Picture a train leaving an underground station. Neither the name of the station nor the destination of the train is important. Names and destinations rarely matter. You could be anywhere while picturing the train. Anywhere with a river before you, preferably standing on a river bridge. For rivers are like trains. They help you imagine moving bodies. Moving bodies help you make memories. The loveliest memories are of course of things and events that did not happen. How many real rivers have you really seen? Liffey, Brahmaputra, Thames, Ganges. But don’t digress. Bring yourself back to the image. Picture a train leaving an underground station.
Of course you are in the train. On a lovely window seat if you like. Looking out at yourself standing on the platform.

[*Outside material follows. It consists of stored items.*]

(* ===== verification/Raid5Step.v ===== *)
(** [handle_stripe] of md/raid5.c as a whole: it takes a stripe that satisfies the invariant to one
    that does, it answers the requests that it returns from the blocks of the stripe, and the
    writes that it returns are on the members. *)

From S2P Require Import Prelude PageMem Raid5Layout Raid5Stripe Raid5Dev Raid5Ops Raid5Handle Raid5Machine Raid5Data Raid5Copy Raid5Spec Raid5OpsCorrect Raid5Write Raid5Inv Raid5Analyse Raid5Decide Raid5Fill Raid5Dirty Raid5Check Raid5Plan Raid5Run Raid5Finish.

Section Start.
Context (conf : r5conf).

(** The stripe that is analysed. *)
Definition begun (sh : stripe) : stripe := start_sync (sset STRIPE_ACTIVE (sclear STRIPE_BATCH_READY (sclear STRIPE_HANDLE sh))).

Lemma begun_rest sh :
  geo (begun sh) = geo sh /\ devs (begun sh) = devs sh /\ reconstruct_state (begun sh) = reconstruct_state sh /\ check_state (begun sh) = check_state sh /\
  zero_sum_result (begun sh) = zero_sum_result sh /\
  (forall f, f = STRIPE_BIOFILL_RUN \/ f = STRIPE_COMPUTE_RUN \/ f = STRIPE_DISCARD -> stest f (begun sh) = stest f sh) /\
  (forall synced, all_synced synced (begun sh) = true -> all_synced synced sh = true).
Proof.
  unfold begun, start_sync. destruct (_ && _).
  - repeat split; try done; [intros f [-> |[-> | ->]]; done|]. intros synced. unfold all_synced. cbn. by destruct synced.
  - repeat split; try done. intros f [-> |[-> | ->]]; done.
Qed.

Definition looked_at (w : world) : stripe := mapi (analysed conf (begun (w_sh w)) (disk w)) (begun (w_sh w)).

(** The analysis of a stripe between two events. *)
Record begins (w : world) (synced : bool) (V : Z -> block) (sh : stripe) (s : stripe_head_state) : Prop := {
  bg_inv : inv conf (with_sh (sclear STRIPE_ACTIVE sh) w) synced V;
  bg_analysis : analysis w sh s;
  bg_looked i : in_stripe sh i -> looked conf (rdev (disk w i)) (sector sh) (dev sh i);
  bg_failed : cnt s failed = lost conf w;
  bg_geo : geo sh = geo (w_sh w);
  bg_disks : disks sh = disks (w_sh w);
  bg_states : reconstruct_state sh = reconstruct_state (w_sh w) /\ check_state sh = check_state (w_sh w);
  bg_flags i f : in_stripe sh i -> test_bit f (dev sh i) = seen conf (sector (w_sh w)) (rdev (disk w i)) (dev (w_sh w) i) f;
  bg_fields i : in_stripe sh i -> exists fl, dev sh i = with_flags fl (dev (w_sh w) i);
}.

Lemma failed_lost w sh s sh' s' :
  analysis w sh s -> analysis w sh' s' -> disks sh' = disks sh -> (forall i, in_stripe sh i -> dev sh' i = dev sh i) -> cnt s' failed = cnt s failed.
Proof.
  intros H1 H2 Hn Hd. rewrite (an_cnt _ _ _ H1), (an_cnt _ _ _ H2), Hn. apply count_ext. intros i Hi%in_seqZ. by rewrite Hd.
Qed.
Lemma handle_ok w synced V :
  inv conf w synced V -> lost conf w <= max_degraded conf -> check_states_beq (check_state (w_sh w)) check_state_compute_result && any_flag R5_LOCKED (w_sh w) = false ->
  exists w' V' out, handle_stripe conf tx w = Some (w', out) /\ handled conf w synced V w' V' out.
Proof.
  intros Hinv Hlost Hck. unfold handle_stripe. change (stest STRIPE_ACTIVE _) with (stest STRIPE_ACTIVE (w_sh w)). rewrite (in_state _ _ _ _ Hinv STRIPE_ACTIVE) by auto.
  fold (begun (w_sh w)). destruct (begins_ok conf w synced V Hinv) as (s & -> & Hb). cbn [mbind option_bind]. destruct (must_wait w s) eqn:Hw.
  - destruct (wait_ok w synced V (looked_at conf w) s Hb) as (w' & Heq & Hh). exists w', V, []. split; [exact Heq|done].
  - unfold must_wait in Hw. apply orb_false_iff in Hw as [[Hbad _]%orb_false_iff _]. pose proof (begins_examined conf w synced V _ s Hb Hbad Hlost Hck) as Hex.
    destruct (decide_ok conf w V synced _ s Hex Hbad) as (sh & s' & out & -> & Hp). cbn [mbind option_bind]. unfold finish_stripe. rewrite (pn_bad _ _ _ _ _ _ _ _ Hp).
    destruct (planned_runs conf tx Hskip w V synced _ s sh s' out Hex Hp) as (sh1 & V' & -> & Ho & He). cbn [mbind option_bind]. rewrite (no_resubmits conf).
    2: { intros i Hi. destruct (op_dev _ _ _ _ _ Ho i Hi) as [st [K _ _]]. split; [by apply (se_norepl _ _ (op_set _ _ _ _ _ Ho) i Hi)|]. eexists _, _, _, _, _, _. exact K. }
    eexists _, V', _. split; [reflexivity|].
    by apply (out_handled conf tx Hskip w synced V V' (looked_at conf w) sh sh1 s s' out).
Qed.
End Events.

(** * Requests *)

Section Add.
Context (conf : r5conf).

Lemma valid_bio_wf sh i b : valid_bio conf sh i b = true ->
  wf_bio b /\ bi_sector b < dev_sector (dev sh i) + RAID5_STRIPE_SECTORS conf /\ dev_sector (dev sh i) < bio_end_sector b /\
  (bi_next b <> None -> dev_sector (dev sh i) + RAID5_STRIPE_SECTORS conf <= bio_end_sector b).
Proof.
  unfold valid_bio. intros [[[[[[H1%negb_true_iff H2%Z.ltb_lt]%andb_true_iff H3%Z.eqb_eq]%andb_true_iff H4]%andb_true_iff H5%Z.ltb_lt]%andb_true_iff H6%Z.ltb_lt]%andb_true_iff H7]%andb_true_iff.
  split; [|split; [done|split; [done|]]]. 2: { destruct (bi_next b); [|done]. apply Z.ltb_lt in H7. lia. } split; [done|]. split; [done|]. split; [exact H3|]. revert H4. clear. induction (bi_vecs b) as [|v vs IH]; [constructor|]. cbn [map]. change (mjoin (?x :: ?y)) with (x ++ mjoin y).
  rewrite forallb_app. intros [H1 H2]%andb_true_iff. constructor; [|by apply IH]. apply List.Forall_forall. intros x Hx. rewrite forallb_forall in H1. specialize (H1 x Hx).
  apply andb_true_iff in H1 as [?%Z.leb_le ?%Z.ltb_lt]. done.
Qed.

(** The device with the request. *)
Definition added_dev (b : bio) (forwrite : bool) (d : r5dev) : r5dev :=
  if chain_overlaps b (if forwrite then towrite d else toread d) then set_bit R5_Overlap d
  else if forwrite then
    let d := with_writes (chain_insert b (towrite d)) (written d) d in
    if is_covered conf d && negb (test_bit R5_OVERWRITE d) then set_bit R5_OVERWRITE d else d
  else with_reads (chain_insert b (toread d)) (read d) d.

Lemma add_eq sh b i (forwrite : bool) : in_stripe sh i -> chain_ok conf (dev_sector (dev sh i)) (if forwrite then towrite (dev sh i) else toread (dev sh i)) -> valid_bio conf sh i b = true ->
  exists sh', add_stripe_bio conf sh b i forwrite false = Some (sh', negb (stripe_bio_overlaps sh b i forwrite)) /\
  geo sh' = geo sh /\ disks sh' = disks sh /\ reconstruct_state sh' = reconstruct_state sh /\ check_state sh' = check_state sh /\ zero_sum_result sh' = zero_sum_result sh /\
  (forall f, f <> STRIPE_BIT_DELAY -> f <> STRIPE_BATCH_READY -> stest f sh' = stest f sh) /\
  forall j, in_stripe sh j -> dev sh' j = if i =? j then added_dev b forwrite (dev sh j) else dev sh j.
Proof.
  intros Hi Hck Hv. pose proof (no_clash conf _ b _ Hck) as Hnc. destruct (valid_bio_wf _ _ _ Hv) as (_ & _ & _ & Hnx). unfold add_stripe_bio, stripe_bio_overlaps. cbv zeta. assert (forall j f x, in_stripe x j -> disks x = disks sh -> dev (upd i f x) j = if i =? j then f (dev x j) else dev x j) as Hu.
  { intros j f x Hj Hx. apply dev_upd; [unfold in_stripe in *; rewrite Hx; apply Hi|apply Hj]. }
  destruct (chain_overlaps _ _) eqn:Ho; cbn [negb].
  - eexists. split; [reflexivity|]. repeat split; try done; [apply disks_upd|]. intros j Hj. rewrite Hu by done. unfold added_dev. destruct (Z.eqb_spec i j) as [<-|]; [|done]. by rewrite Ho.
  - unfold __add_stripe_bio. rewrite Hnc by done. destruct forwrite; cbn [negb orb mbind option_bind]; (eexists; split; [reflexivity|]).
    + set (sh1 := upd i (fun d => with_writes (chain_insert b (towrite d)) (written d) d) sh). assert (disks sh1 = disks sh) as Hn1 by apply disks_upd.
      assert (forall j, in_stripe sh j -> dev sh1 j = if i =? j then with_writes (chain_insert b (towrite (dev sh j))) (written (dev sh j)) (dev sh j) else dev sh j) as Hd1 by (intros j Hj; unfold sh1; by rewrite Hu).
      assert (dev sh1 i = with_writes (chain_insert b (towrite (dev sh i))) (written (dev sh i)) (dev sh i)) as Hdi by (by rewrite Hd1, Z.eqb_refl).
      set (sh2 := if is_covered conf (dev sh1 i) && _ then _ else sh1).
      assert (geo sh2 = geo sh /\ disks sh2 = disks sh /\ reconstruct_state sh2 = reconstruct_state sh /\ check_state sh2 = check_state sh /\ zero_sum_result sh2 = zero_sum_result sh /\ state sh2 = state sh /\
        forall j, in_stripe sh j -> dev sh2 j = if i =? j then added_dev b true (dev sh j) else dev sh j) as (E1 & E2 & E3 & E4 & E5 & E6 & E7).
      { unfold sh2. destruct (is_covered conf (dev sh1 i) && negb (test_bit R5_OVERWRITE (dev sh1 i))) eqn:Ec.
        - do 6 (split; [done || (rewrite <- Hn1; apply disks_upd)|]). intros j Hj. change (dev (with_overwrite _ ?x) j) with (dev x j). rewrite Hu by (done || unfold in_stripe; by rewrite Hn1). rewrite Hd1 by done.
          destruct (Z.eqb_spec i j) as [<-|]; [|done]. unfold added_dev. rewrite Ho, <- Hdi, Ec. done.
        - do 6 (split; [done|]). intros j Hj. rewrite Hd1 by done. destruct (Z.eqb_spec i j) as [<-|]; [|done]. unfold added_dev. rewrite Ho, <- Hdi, Ec. done. }
      clearbody sh2. destruct (has_bitmap conf && _); repeat split; try done; intros f F1 F2; unfold stest; cbn; rewrite E6; by destruct f.
    + repeat split; try done; [apply (disks_upd i _ (sclear STRIPE_BATCH_READY sh))|intros f F1 F2; by destruct f|]. intros j Hj. rewrite (Hu j _ (sclear STRIPE_BATCH_READY sh) Hj eq_refl).
      change (dev (sclear _ sh) j) with (dev sh j). unfold added_dev. destruct (Z.eqb_spec i j) as [<-|]; [|done]. by rewrite Ho.
Qed.

Lemma added_flags b forwrite d f : f <> R5_Overlap -> f <> R5_OVERWRITE -> test_bit f (added_dev b forwrite d) = test_bit f d.
Proof.
  intros F1 F2. unfold added_dev. destruct (chain_overlaps _ _); [by destruct f|]. destruct forwrite; [|done]. cbv zeta. destruct (_ && _); [by destruct f|done].
Qed.
(** C8. No request is lost or answered twice in a run with [tolerable] faults and [skip_copy] off: of each
    data device, the writes that were accepted are those returned, those applied and those waiting, each
    once, and the reads that were accepted are those answered and those waiting. *)
Theorem requests_conserved w V es m out i :
  skip_copy conf = false -> starts conf w V -> tolerable_run conf tx es (start w) = true -> run conf tx es (start w) = Done m out ->
  0 <= i < Z.of_nat (disks (w_sh w)) -> data_of (w_sh w) i = true ->
  accepted conf tx true i es (start w) ≡ₚ writes_in i out ++ written (dev (w_sh (m_world m)) i) ++ towrite (dev (w_sh (m_world m)) i) /\
  map bi_id (accepted conf tx false i es (start w)) ≡ₚ map bi_id (reads_in i out) ++ map bi_id (toread (dev (w_sh (m_world m)) i)).
Proof using Htx.
  intros Hskip Hst Htol Hrun Hi Hd. destruct (reached conf tx Hskip w V es m out Hst Htol Hrun) as (V' & _ & _ & Hc). destruct (reached_data conf tx w V es m out Hst V' Hc i Hi Hd) as [(ws & _ & H1 & H2) H3].
  split; [|done]. by rewrite H1, H2, app_assoc.
Qed.
(* ===== verification/Raid5Defects.v ===== *)
(** What the stripe of md/raid5.c does outside of what its properties assume (Raid5Theorems): runs that
    [tolerable] of Raid5Machine leaves out, and writes without a copy. *)

From S2P Require Import Prelude PageMem Raid5Layout Raid5Stripe Raid5Dev Raid5Ops Raid5Handle Raid5Machine Raid5Data Raid5Soft Raid5Copy Raid5Init Raid5Example Raid5Theorems.

(** * A repair while the rewrite is in flight *)

(** The requests that the next [handle_stripe] is going to submit. *)
Definition next_resubmits (conf : r5conf) (w : world) : option bool :=
  let sh := start_sync (sset STRIPE_ACTIVE (sclear STRIPE_BATCH_READY (sclear STRIPE_HANDLE (w_sh w)))) in
  '(sh, s) ← analyse_stripe conf (with_sh sh w);
  '(w, sh, s, _) ← decide_stripe conf w sh s;
  Some (resubmits w sh).

Definition ex_requested : mddev :=
  {| recovery_cp := MaxSector; MD_SB_CHANGE_PENDING := false; MD_RECOVERY_REQUESTED := true; MD_RECOVERY_CHECK := false;
     MD_RECOVERY_RECOVER := false; MD_RECOVERY_INTR := false; MD_BROKEN := false; ro := false; degraded := 0 |}.

(** The stripe is synchronised, and Q cannot be read. *)
Definition ex_q_unread : list event :=
  [Array ex_requested; Stripe_bit STRIPE_SYNC_REQUESTED true; Handle; End_read 0 BLK_STS_IOERR (ex_block 0); Handle; End_read 0 BLK_STS_IOERR (ex_block 0);
   End_read 1 BLK_STS_OK (ex_block 0); End_read 2 BLK_STS_OK (ex_block 0); End_read 3 BLK_STS_OK (ex_block 0); Handle; Handle; Handle].

(** A RAID-6 stripe whose Q cannot be read is synchronised: Q is computed and rewritten, the check of P
    ends with [check_state_compute_result], and the next [handle_stripe] decides to write Q once more
    and submits its request while the rewrite is in flight. *)
Theorem repair_resubmits :
  exists m out, run ex_conf soft_tx ex_q_unread (start ex_world) = Done m out /\ check_state (w_sh (m_world m)) = check_state_compute_result /\
    req (dev (w_sh (m_world m)) 0) = Some WRITE /\ next_resubmits ex_conf (m_world m) = Some true.
Proof.
  set (o := run ex_conf soft_tx ex_q_unread (start ex_world)). exists (final o), (replied o). split; [apply done_eq; by vm_compute|]. split; [by vm_compute|]. split; by vm_compute.
Qed.

(** * A block that is read back *)

(** The block of the disk 1 cannot be read.  It is written, which the read error has to wait for. *)
Definition ex_unread : list event :=
  [Add 1 (ex_bio 1 3 0) false; Handle; End_read 1 BLK_STS_IOERR (ex_block 0); Handle; End_read 1 BLK_STS_IOERR (ex_block 0);
   Add 1 (ex_bio 2 3 77) true; Stripe_bit STRIPE_PREREAD_ACTIVE true; Handle; End_read 2 BLK_STS_OK (ex_block 0); End_read 3 BLK_STS_OK (ex_block 0);
   End_read 0 BLK_STS_OK (ex_block 0); Handle; Handle].

(** The write is over, the block is rewritten and read back, which fails.  Then the block of the disk 2
    is written. *)
Definition ex_stale_overwrite : list event :=
  ex_unread ++ [End_write 0 BLK_STS_OK (ex_block 0); End_write 1 BLK_STS_OK (ex_block 0); End_write 3 BLK_STS_OK (ex_block 0); Handle; End_write 1 BLK_STS_OK (ex_block 0);
   Handle; End_read 1 BLK_STS_IOERR (ex_block 99); Add 2 (ex_bio 3 11 55) true; Handle; Handle; End_write 0 BLK_STS_OK (ex_block 0); End_write 2 BLK_STS_OK (ex_block 0);
   End_write 3 BLK_STS_OK (ex_block 0); Handle].

(** A page that a failing read has spoilt goes into the parity: [R5_OVERWRITE] is still set from a write
    that was returned, so that the block is not read, or computed, when another block is written.  All
    writes are returned without an error, and P is not the sum of the data. *)
Theorem reread_spoils_parity :
  exists m out, run ex_conf soft_tx ex_stale_overwrite (start ex_world) = Done m out /\
    out = [Read_done 1 (ex_bio 1 3 77); Write_done 1 (ex_bio 2 3 77); Write_done 2 (ex_bio 3 11 55)] /\
    stored_at 1 (m_world m) = ex_block 77 /\ stored_at 2 (m_world m) = ex_block 55 /\ stored_at 3 (m_world m) = ex_block (99 ⊕ 55).
Proof.
  set (o := run ex_conf soft_tx ex_stale_overwrite (start ex_world)). exists (final o), (replied o). split; [apply done_eq; by vm_compute|].
  split; [by vm_compute|]. split; [by vm_compute|]. split; by vm_compute.
Qed.

(** The block is on its member before the parity is, it is rewritten and read back, which fails.  Then
    it is written again. *)
Definition ex_stuck : list event :=
  ex_unread ++ [End_write 1 BLK_STS_OK (ex_block 0); Handle; End_write 1 BLK_STS_OK (ex_block 0); Handle; End_read 1 BLK_STS_IOERR (ex_block 99);
   End_write 0 BLK_STS_OK (ex_block 0); End_write 3 BLK_STS_OK (ex_block 0); Handle; Add 1 (ex_bio 3 3 55) true].

(** A write whose block is not up to date any more is not returned, though it is on all members, and the
    next write to the block ends in [BUG_ON(dev->written)]. *)
Theorem reread_strands_write :
  (exists m out, run ex_conf soft_tx ex_stuck (start ex_world) = Done m out /\ out = [Read_done 1 (ex_bio 1 3 77)] /\
    written (dev (w_sh (m_world m)) 1) = [ex_bio 2 3 77] /\ any_flag R5_LOCKED (w_sh (m_world m)) = false) /\
  run ex_conf soft_tx (ex_stuck ++ [Handle]) (start ex_world) = Bug.
Proof.
  split; [|by vm_compute]. set (o := run ex_conf soft_tx ex_stuck (start ex_world)). exists (final o), (replied o). split; [apply done_eq; by vm_compute|]. split; [by vm_compute|]. split; by vm_compute.
Qed.

(** * Writing without a copy *)

Definition ex_skip : r5conf :=
  {| level := 6; max_degraded := 2; conf_rmw_level := PARITY_ENABLE_RMW; skip_copy := true; max_nr_stripes := 256;
     has_bitmap := false; RAID5_STRIPE_SECTORS := 1 |}.

(** The block of the disk 1 is written from the page of the request.  It is read after its own write
    is done and before those of the parity are, and once more after the write is returned. *)
Definition ex_stale : list event :=
  [Add 1 (ex_bio 1 3 77) true; Stripe_bit STRIPE_PREREAD_ACTIVE true; Handle; End_read 2 BLK_STS_OK (ex_block 0); Handle; Handle;
   End_write 1 BLK_STS_OK (ex_block 0); Add 1 (ex_bio 2 3 0) false; Handle; End_read 1 BLK_STS_OK (ex_block 0); Handle;
   End_write 0 BLK_STS_OK (ex_block 0); End_write 3 BLK_STS_OK (ex_block 0); Handle; Add 1 (ex_bio 3 3 0) false; Handle].

(** With [skip_copy] a read can return what the stripe cache held before a write: the block is read
    into the page of the request while the parity is being written, which makes it up to date; the
    write is returned and the device goes back to its own page, whose old content is then served,
    though the member stores the new one. *)
Theorem skip_copy_stale :
  exists m out, run ex_skip soft_tx ex_stale (start ex_world) = Done m out /\
    out = [Read_done 1 (ex_bio 2 3 77); Write_done 1 (ex_bio 1 3 77); Read_done 1 (ex_bio 3 3 0)] /\ stored_at 1 (m_world m) = ex_block 77.
Proof.
  set (o := run ex_skip soft_tx ex_stale (start ex_world)). exists (final o), (replied o). split; [apply done_eq; by vm_compute|]. split; by vm_compute.
Qed.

Two pairs of hands waving goodbyes at each other, if you want to picture something more sentimental. This isn’t a dream by the way. This isn’t real by the way. There aren’t many ways anyway. You look at yourself leave in the train. You think of leaping in front of it. Not now, not yet. But that would be so much better than jumping off a window ledge or a bridge. You could never do it. You have tried. Why only last night. You were sitting on the ledge of your hotel window. Overlooking the Liffey with all its bridgelights falling across the cold Dublin nightair. For twenty minutes or so you ceased to care. You felt so free that you wanted to fly, knowing you will fall. You didn’t care. You just wanted to end it all. But it never works out that way. And you always end up with a tiredness that traps you back. Then it all dies with the thoughts about things to do and stuff to produce and reproduce. Stuff you know you cannot produce and reproduce. For your life is a long lonely struggle not to be found out. So you step down. From the ledge or the bridge. Hoping you will climb again soon. Your stories are never complete.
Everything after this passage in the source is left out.